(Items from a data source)

(** C4: in a six-byte frame with two valid checksums, flipping any one
    bit of the temperature word (bytes 0-1) makes the decoder raise
    ["SHT4x temperature CRC fail: <computed> != <embedded>"], where
    <embedded> is byte 2 and <computed> is another byte; flipping any one
    bit of the humidity word (bytes 3-4) makes it raise
    ["SHT4x humidity    CRC fail: <computed> != <embedded>"], where
    <embedded> is byte 5. The checksum bytes being left as they were, it
    never returns a value for such a frame, and what it raises is never
    the text of the other field. *)
Theorem single_bit_flip_detected (buf : list Z) (pos : nat) (k : Z) :
  List.length buf = 6%nat -> is_bytes buf -> checksums_valid buf ->
  0 <= k <= 7 ->
  ((pos = 0 \/ pos = 1)%nat ->
     (exists computed embedded,
        getitem buf 2 = Ok embedded /\ is_byte computed /\ computed <> embedded /\
        parse_sht4x (flip_bit buf pos k)
        = Raise (RuntimeError ("SHT4x temperature CRC fail: "
                               ++ hex computed ++ " != " ++ hex embedded))) /\
     (forall c d,
        parse_sht4x (flip_bit buf pos k)
        <> Raise (RuntimeError ("SHT4x humidity    CRC fail: "
                                ++ hex c ++ " != " ++ hex d))) /\
     checksum_mismatch Temperature (parse_sht4x (flip_bit buf pos k)) /\
     ~ checksum_mismatch Humidity (parse_sht4x (flip_bit buf pos k)) /\
     is_ok (parse_sht4x (flip_bit buf pos k)) = false) /\
  ((pos = 3 \/ pos = 4)%nat ->
     (exists computed embedded,
        getitem buf 5 = Ok embedded /\ is_byte computed /\ computed <> embedded /\
        parse_sht4x (flip_bit buf pos k)
        = Raise (RuntimeError ("SHT4x humidity    CRC fail: "
                               ++ hex computed ++ " != " ++ hex embedded))) /\
     (forall c d,
        parse_sht4x (flip_bit buf pos k)
        <> Raise (RuntimeError ("SHT4x temperature CRC fail: "
                                ++ hex c ++ " != " ++ hex d))) /\
     checksum_mismatch Humidity (parse_sht4x (flip_bit buf pos k)) /\
     ~ checksum_mismatch Temperature (parse_sht4x (flip_bit buf pos k)) /\
     is_ok (parse_sht4x (flip_bit buf pos k)) = false).
Proof.
  intros Hlen Hwf Hv Hk.
  destruct (six_bytes buf Hlen Hwf)
    as (b0 & b1 & b2 & b3 & b4 & b5 & -> & H0 & H1 & H2 & H3 & H4 & H5).
  destruct (single_bit_syndromes k Hk) as (He & Hs1 & Hs2).
  assert (Hsyn1 : is_byte (crc_of_byte 0x31 (Z.shiftl 1 k)))
    by (apply is_byte_crc_of_byte; unfold is_byte; lia).
  assert (Hsyn2 : is_byte (crc_of_byte 0x31 (crc_of_byte 0x31 (Z.shiftl 1 k))))
    by (apply is_byte_crc_of_byte; unfold is_byte; lia).
  change (getitem [b0; b1; b2; b3; b4; b5] 2) with (Ok b2).
  change (getitem [b0; b1; b2; b3; b4; b5] 5) with (Ok b5).
  split.
  - intros [-> | ->]; cbn [flip_bit].
    + pose proof (flip_byte0 b0 b1 b2 b3 b4 b5 _ H0 H1 H3 H4 He Hv Hs2) as Hr.
      destruct (temperature_failure_text _ _ _ Hr) as [Htext Hother].
      split; [| split; [exact Hother |]].
      * exists (Z.lxor b2 (crc_of_byte 0x31 (crc_of_byte 0x31 (Z.shiftl 1 k)))), b2.
        split; [reflexivity |].
        split; [apply is_byte_lxor; assumption |].
        split; [apply lxor_nonzero_differs; exact Hs2 | exact Htext].
      * apply (temperature_mismatch_intro _ _ _
                 (lxor_nonzero_differs b2 _ Hs2) Hr).
    + pose proof (flip_byte1 b0 b1 b2 b3 b4 b5 _ H0 H1 H3 H4 He Hv Hs1) as Hr.
      destruct (temperature_failure_text _ _ _ Hr) as [Htext Hother].
      split; [| split; [exact Hother |]].
      * exists (Z.lxor b2 (crc_of_byte 0x31 (Z.shiftl 1 k))), b2.
        split; [reflexivity |].
        split; [apply is_byte_lxor; assumption |].
        split; [apply lxor_nonzero_differs; exact Hs1 | exact Htext].
      * apply (temperature_mismatch_intro _ _ _
                 (lxor_nonzero_differs b2 _ Hs1) Hr).
  - intros [-> | ->]; cbn [flip_bit].
    + pose proof (flip_byte3 b0 b1 b2 b3 b4 b5 _ H0 H1 H3 H4 He Hv Hs2) as Hr.
      destruct (humidity_failure_text _ _ _ Hr) as [Htext Hother].
      split; [| split; [exact Hother |]].
      * exists (Z.lxor b5 (crc_of_byte 0x31 (crc_of_byte 0x31 (Z.shiftl 1 k)))), b5.
        split; [reflexivity |].
        split; [apply is_byte_lxor; assumption |].
        split; [apply lxor_nonzero_differs; exact Hs2 | exact Htext].
      * apply (humidity_mismatch_intro _ _ _
                 (lxor_nonzero_differs b5 _ Hs2) Hr).
    + pose proof (flip_byte4 b0 b1 b2 b3 b4 b5 _ H0 H1 H3 H4 He Hv Hs1) as Hr.
      destruct (humidity_failure_text _ _ _ Hr) as [Htext Hother].
      split; [| split; [exact Hother |]].
      * exists (Z.lxor b5 (crc_of_byte 0x31 (Z.shiftl 1 k))), b5.
        split; [reflexivity |].
        split; [apply is_byte_lxor; assumption |].
        split; [apply lxor_nonzero_differs; exact Hs1 | exact Htext].
      * apply (humidity_mismatch_intro _ _ _
                 (lxor_nonzero_differs b5 _ Hs1) Hr).
Qed.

■ YOUR OBJECTIVE ■
The records above must be transcribed without a single omission.

■ TASK SOLUTION ■
(** C4: in a six-byte frame with two valid checksums, flipping any one
    bit of the temperature word (bytes 0-1) makes the decoder raise
    ["SHT4x temperature CRC fail: <computed> != <embedded>"], where
    <embedded> is byte 2 and <computed> is another byte; flipping any one
    bit of the humidity word (bytes 3-4) makes it raise
    ["SHT4x humidity    CRC fail: <computed> != <embedded>"], where
    <embedded> is byte 5. The checksum bytes being left as they were, it
    never returns a value for such a frame, and what it raises is never
    the text of the other field. *)
Theorem single_bit_flip_detected (buf : list Z) (pos : nat) (k : Z) :
  List.length buf = 6%nat -> is_bytes buf -> checksums_valid buf ->
  0 <= k <= 7 ->
  ((pos = 0 \/ pos = 1)%nat ->
     (exists computed embedded,
        getitem buf 2 = Ok embedded /\ is_byte computed /\ computed <> embedded /\
        parse_sht4x (flip_bit buf pos k)
        = Raise (RuntimeError ("SHT4x temperature CRC fail: "
                               ++ hex computed ++ " != " ++ hex embedded))) /\
     (forall c d,
        parse_sht4x (flip_bit buf pos k)
        <> Raise (RuntimeError ("SHT4x humidity    CRC fail: "
                                ++ hex c ++ " != " ++ hex d))) /\
     checksum_mismatch Temperature (parse_sht4x (flip_bit buf pos k)) /\
     ~ checksum_mismatch Humidity (parse_sht4x (flip_bit buf pos k)) /\
     is_ok (parse_sht4x (flip_bit buf pos k)) = false) /\
  ((pos = 3 \/ pos = 4)%nat ->
     (exists computed embedded,
        getitem buf 5 = Ok embedded /\ is_byte computed /\ computed <> embedded /\
        parse_sht4x (flip_bit buf pos k)
        = Raise (RuntimeError ("SHT4x humidity    CRC fail: "
                               ++ hex computed ++ " != " ++ hex embedded))) /\
     (forall c d,
        parse_sht4x (flip_bit buf pos k)
        <> Raise (RuntimeError ("SHT4x temperature CRC fail: "
                                ++ hex c ++ " != " ++ hex d))) /\
     checksum_mismatch Humidity (parse_sht4x (flip_bit buf pos k)) /\
     ~ checksum_mismatch Temperature (parse_sht4x (flip_bit buf pos k)) /\
     is_ok (parse_sht4x (flip_bit buf pos k)) = false).
Proof.
  intros Hlen Hwf Hv Hk.
  destruct (six_bytes buf Hlen Hwf)
    as (b0 & b1 & b2 & b3 & b4 & b5 & -> & H0 & H1 & H2 & H3 & H4 & H5).
  destruct (single_bit_syndromes k Hk) as (He & Hs1 & Hs2).
  assert (Hsyn1 : is_byte (crc_of_byte 0x31 (Z.shiftl 1 k)))
    by (apply is_byte_crc_of_byte; unfold is_byte; lia).
  assert (Hsyn2 : is_byte (crc_of_byte 0x31 (crc_of_byte 0x31 (Z.shiftl 1 k))))
    by (apply is_byte_crc_of_byte; unfold is_byte; lia).
  change (getitem [b0; b1; b2; b3; b4; b5] 2) with (Ok b2).
  change (getitem [b0; b1; b2; b3; b4; b5] 5) with (Ok b5).
  split.
  - intros [-> | ->]; cbn [flip_bit].
    + pose proof (flip_byte0 b0 b1 b2 b3 b4 b5 _ H0 H1 H3 H4 He Hv Hs2) as Hr.
      destruct (temperature_failure_text _ _ _ Hr) as [Htext Hother].
      split; [| split; [exact Hother |]].
      * exists (Z.lxor b2 (crc_of_byte 0x31 (crc_of_byte 0x31 (Z.shiftl 1 k)))), b2.
        split; [reflexivity |].
        split; [apply is_byte_lxor; assumption |].
        split; [apply lxor_nonzero_differs; exact Hs2 | exact Htext].
      * apply (temperature_mismatch_intro _ _ _
                 (lxor_nonzero_differs b2 _ Hs2) Hr).
    + pose proof (flip_byte1 b0 b1 b2 b3 b4 b5 _ H0 H1 H3 H4 He Hv Hs1) as Hr.
      destruct (temperature_failure_text _ _ _ Hr) as [Htext Hother].
      split; [| split; [exact Hother |]].
      * exists (Z.lxor b2 (crc_of_byte 0x31 (Z.shiftl 1 k))), b2.
        split; [reflexivity |].
        split; [apply is_byte_lxor; assumption |].
        split; [apply lxor_nonzero_differs; exact Hs1 | exact Htext].
      * apply (temperature_mismatch_intro _ _ _
                 (lxor_nonzero_differs b2 _ Hs1) Hr).
  - intros [-> | ->]; cbn [flip_bit].
    + pose proof (flip_byte3 b0 b1 b2 b3 b4 b5 _ H0 H1 H3 H4 He Hv Hs2) as Hr.
      destruct (humidity_failure_text _ _ _ Hr) as [Htext Hother].
      split; [| split; [exact Hother |]].
      * exists (Z.lxor b5 (crc_of_byte 0x31 (crc_of_byte 0x31 (Z.shiftl 1 k)))), b5.
        split; [reflexivity |].
        split; [apply is_byte_lxor; assumption |].
        split; [apply lxor_nonzero_differs; exact Hs2 | exact Htext].
      * apply (humidity_mismatch_intro _ _ _
                 (lxor_nonzero_differs b5 _ Hs2) Hr).
    + pose proof (flip_byte4 b0 b1 b2 b3 b4 b5 _ H0 H1 H3 H4 He Hv Hs1) as Hr.
      destruct (humidity_failure_text _ _ _ Hr) as [Htext Hother].
      split; [| split; [exact Hother |]].
      * exists (Z.lxor b5 (crc_of_byte 0x31 (Z.shiftl 1 k))), b5.
        split; [reflexivity |].
        split; [apply is_byte_lxor; assumption |].
        split; [apply lxor_nonzero_differs; exact Hs1 | exact Htext].
      * apply (humidity_mismatch_intro _ _ _
                 (lxor_nonzero_differs b5 _ Hs1) Hr).
Qed.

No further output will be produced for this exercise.